(** Some process served the post [c] as session [i], and answered [r]: processes have
    their own clocks and identifiers, over one server. *)
Definition answered (h : list (nat * option db_event)) (i : nat) (c : request) (r : response) : Prop :=
  exists oracle sysnow sv w,
    let service := service_ops sysnow (Some sv) in
    let run := HttpApi.Create (mkHandler (Some service) maxBodyBytes) c w in
    sv_store sv = Some (postgres_ops rollbackContext (Some (traced_db oracle)))
    /\ w_store w = [] /\ fst run = Ok r /\ w_store (snd run) = events_of i h.

(** The fields that a request asks for. *)
Definition asks (c : request) (input : CreateInput) : Prop :=
  exists q, decodeStrictJSON c maxBodyBytes = Ok (Some q) /\ ValidateCreateInput (create_input q) = Ok input.

Lemma contextError_store {S} ctx (w : world S) : w_store (snd (contextError ctx w)) = w_store w.
Proof. unfold contextError. destruct ctx as [c|]; [|done]. m_unfold. by destruct (ctx_err c _). Qed.

Lemma new_item_store {S} sysnow (sv : Service (S := S)) input w r w' :
  new_item sysnow sv input w = (r, w') ->
  w_store w' = w_store w /\ forall it, r = Ok it -> Name it = in_name input /\ Description it = in_description input.
Proof.
  unfold new_item. m_unfold. destruct (sv_generateID sv _) as [id|e]; [|by intros [= <- <-]].
  destruct (_ || _ || _); [by intros [= <- <-]|]. destruct (IsZero _); intros [= <- <-]; (split; [done|]); by intros it [= <-].
Qed.

(** What a service that answered with an item asked of its store. *)
Lemma Service_create {S} sysnow (sv : Service (S := S)) ctx input key create p w w' :
  service_store (Some sv) = Some (sv, create) ->
  Service.CreateIdempotent sysnow (Some sv) ctx input key w = (Ok p, w') ->
  exists f canonical fp value k, st_create_idempotent create = Some f /\ ValidateCreateInput input = Ok canonical
    /\ FingerprintCreateInput canonical = Ok fp /\ Name value = in_name canonical /\ Description value = in_description canonical
    /\ f ctx value (storageIdempotencyKey ctx key) fp (World k (w_store w)) = (Ok p, w').
Proof.
  intros Est. unfold Service.CreateIdempotent. unfold bind at 1. pose proof (contextError_store ctx w) as Es.
  destruct (contextError ctx w) as [[[]|e] w1]; [|done]. cbn in Es. unfold bind at 1, of_result at 1.
  destruct (ValidateIdempotencyKey key); [|done]. unfold bind at 1, of_result at 1.
  destruct (ValidateCreateInput input) as [canonical|]; [|done]. rewrite Est. cbn [mbind option_bind snd fst].
  destruct (st_create_idempotent create) as [f|]; [|done]. cbn [mbind option_bind fst snd]. unfold bind at 1, of_result at 1.
  destruct (FingerprintCreateInput canonical) as [fp|] eqn:Ef; [|done]. unfold bind at 1.
  destruct (new_item sysnow sv canonical w1) as [[value|] w2] eqn:En; [|done].
  apply new_item_store in En as [Es2 Hv]. destruct (Hv value eq_refl). unfold bind at 1.
  destruct (f ctx value _ fp w2) as [[p'|] w3] eqn:E; [|done]. case_bool_decide; [done|]. intros [= <- <-].
  exists f, canonical, fp, value, (w_tick w2). split_and!; try done. rewrite <- E. f_equal. destruct w2. cbn in *. congruence.
Qed.
Lemma answered_served h i c r key it :
  answered h i c r -> parseIdempotencyKey (Some c) = Ok (Some key) -> rs_body r = ItemBody it ->
  exists value fp replayed input,
    served rollbackContext h i (rq_context c) value (storageIdempotencyKey (rq_context c) key) fp (Ok (it, replayed))
    /\ (rs_status r = 201 -> replayed = false) /\ asks c input /\ FingerprintCreateInput input = Ok fp
    /\ Name value = in_name input /\ Description value = in_description input.
Proof.
  intros (oracle & sysnow & sv & w & Hsv & Hw & Hr & Hev) Hk Hb. unfold HttpApi.Create in Hr, Hev.
  rewrite Hk in Hr, Hev. cbn [hd_maxBodyBytes hd_service service_ops so_create_idempotent] in Hr, Hev.
  assert (forall e, rs_body (writeServiceError e) <> ItemBody it) as Hno
    by (intros e; unfold writeServiceError; repeat case_match; done).
  destruct (decodeStrictJSON c maxBodyBytes) as [[q|]|e] eqn:Ed; [|by injection Hr as <-..].
  unfold or_service_error, bind, attempt in Hr, Hev.
  destruct (Service.CreateIdempotent sysnow (Some sv) (rq_context c) (create_input q) key w) as [[p|e] w'] eqn:E.
  2: { injection Hr as <-. by destruct (Hno e). }
  cbn beta iota zeta in Hr, Hev. destruct p as [created replayed]. injection Hr as <-. cbn [snd ret w_store] in Hev.
  destruct (Service_create sysnow sv (rq_context c) (create_input q) key _ _ w w' (f_equal _ Hsv) E)
    as (f & canonical & fp & value & k & [= <-] & Hv & Hfp & Hn & Hd & Ef).
  revert Hb. unfold created_response. case_bool_decide; [done|]. cbn [rs_body rs_status]. intros [= ->].
  exists value, fp, replayed, canonical. split_and!; try done.
  - exists oracle, (World k (w_store w)). cbn [w_store]. rewrite Ef. by split_and!.
  - by destruct replayed.
  - by exists q.
Qed.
•••••
▸ Task instructions: When you answer, repeat all of the material exactly as given.

▸ Result:
(** Some process served the post [c] as session [i], and answered [r]: processes have
    their own clocks and identifiers, over one server. *)
Definition answered (h : list (nat * option db_event)) (i : nat) (c : request) (r : response) : Prop :=
  exists oracle sysnow sv w,
    let service := service_ops sysnow (Some sv) in
    let run := HttpApi.Create (mkHandler (Some service) maxBodyBytes) c w in
    sv_store sv = Some (postgres_ops rollbackContext (Some (traced_db oracle)))
    /\ w_store w = [] /\ fst run = Ok r /\ w_store (snd run) = events_of i h.

(** The fields that a request asks for. *)
Definition asks (c : request) (input : CreateInput) : Prop :=
  exists q, decodeStrictJSON c maxBodyBytes = Ok (Some q) /\ ValidateCreateInput (create_input q) = Ok input.

Lemma contextError_store {S} ctx (w : world S) : w_store (snd (contextError ctx w)) = w_store w.
Proof. unfold contextError. destruct ctx as [c|]; [|done]. m_unfold. by destruct (ctx_err c _). Qed.

Lemma new_item_store {S} sysnow (sv : Service (S := S)) input w r w' :
  new_item sysnow sv input w = (r, w') ->
  w_store w' = w_store w /\ forall it, r = Ok it -> Name it = in_name input /\ Description it = in_description input.
Proof.
  unfold new_item. m_unfold. destruct (sv_generateID sv _) as [id|e]; [|by intros [= <- <-]].
  destruct (_ || _ || _); [by intros [= <- <-]|]. destruct (IsZero _); intros [= <- <-]; (split; [done|]); by intros it [= <-].
Qed.

(** What a service that answered with an item asked of its store. *)
Lemma Service_create {S} sysnow (sv : Service (S := S)) ctx input key create p w w' :
  service_store (Some sv) = Some (sv, create) ->
  Service.CreateIdempotent sysnow (Some sv) ctx input key w = (Ok p, w') ->
  exists f canonical fp value k, st_create_idempotent create = Some f /\ ValidateCreateInput input = Ok canonical
    /\ FingerprintCreateInput canonical = Ok fp /\ Name value = in_name canonical /\ Description value = in_description canonical
    /\ f ctx value (storageIdempotencyKey ctx key) fp (World k (w_store w)) = (Ok p, w').
Proof.
  intros Est. unfold Service.CreateIdempotent. unfold bind at 1. pose proof (contextError_store ctx w) as Es.
  destruct (contextError ctx w) as [[[]|e] w1]; [|done]. cbn in Es. unfold bind at 1, of_result at 1.
  destruct (ValidateIdempotencyKey key); [|done]. unfold bind at 1, of_result at 1.
  destruct (ValidateCreateInput input) as [canonical|]; [|done]. rewrite Est. cbn [mbind option_bind snd fst].
  destruct (st_create_idempotent create) as [f|]; [|done]. cbn [mbind option_bind fst snd]. unfold bind at 1, of_result at 1.
  destruct (FingerprintCreateInput canonical) as [fp|] eqn:Ef; [|done]. unfold bind at 1.
  destruct (new_item sysnow sv canonical w1) as [[value|] w2] eqn:En; [|done].
  apply new_item_store in En as [Es2 Hv]. destruct (Hv value eq_refl). unfold bind at 1.
  destruct (f ctx value _ fp w2) as [[p'|] w3] eqn:E; [|done]. case_bool_decide; [done|]. intros [= <- <-].
  exists f, canonical, fp, value, (w_tick w2). split_and!; try done. rewrite <- E. f_equal. destruct w2. cbn in *. congruence.
Qed.
Lemma answered_served h i c r key it :
  answered h i c r -> parseIdempotencyKey (Some c) = Ok (Some key) -> rs_body r = ItemBody it ->
  exists value fp replayed input,
    served rollbackContext h i (rq_context c) value (storageIdempotencyKey (rq_context c) key) fp (Ok (it, replayed))
    /\ (rs_status r = 201 -> replayed = false) /\ asks c input /\ FingerprintCreateInput input = Ok fp
    /\ Name value = in_name input /\ Description value = in_description input.
Proof.
  intros (oracle & sysnow & sv & w & Hsv & Hw & Hr & Hev) Hk Hb. unfold HttpApi.Create in Hr, Hev.
  rewrite Hk in Hr, Hev. cbn [hd_maxBodyBytes hd_service service_ops so_create_idempotent] in Hr, Hev.
  assert (forall e, rs_body (writeServiceError e) <> ItemBody it) as Hno
    by (intros e; unfold writeServiceError; repeat case_match; done).
  destruct (decodeStrictJSON c maxBodyBytes) as [[q|]|e] eqn:Ed; [|by injection Hr as <-..].
  unfold or_service_error, bind, attempt in Hr, Hev.
  destruct (Service.CreateIdempotent sysnow (Some sv) (rq_context c) (create_input q) key w) as [[p|e] w'] eqn:E.
  2: { injection Hr as <-. by destruct (Hno e). }
  cbn beta iota zeta in Hr, Hev. destruct p as [created replayed]. injection Hr as <-. cbn [snd ret w_store] in Hev.
  destruct (Service_create sysnow sv (rq_context c) (create_input q) key _ _ w w' (f_equal _ Hsv) E)
    as (f & canonical & fp & value & k & [= <-] & Hv & Hfp & Hn & Hd & Ef).
  revert Hb. unfold created_response. case_bool_decide; [done|]. cbn [rs_body rs_status]. intros [= ->].
  exists value, fp, replayed, canonical. split_and!; try done.
  - exists oracle, (World k (w_store w)). cbn [w_store]. rewrite Ef. by split_and!.
  - by destruct replayed.
  - by exists q.
Qed.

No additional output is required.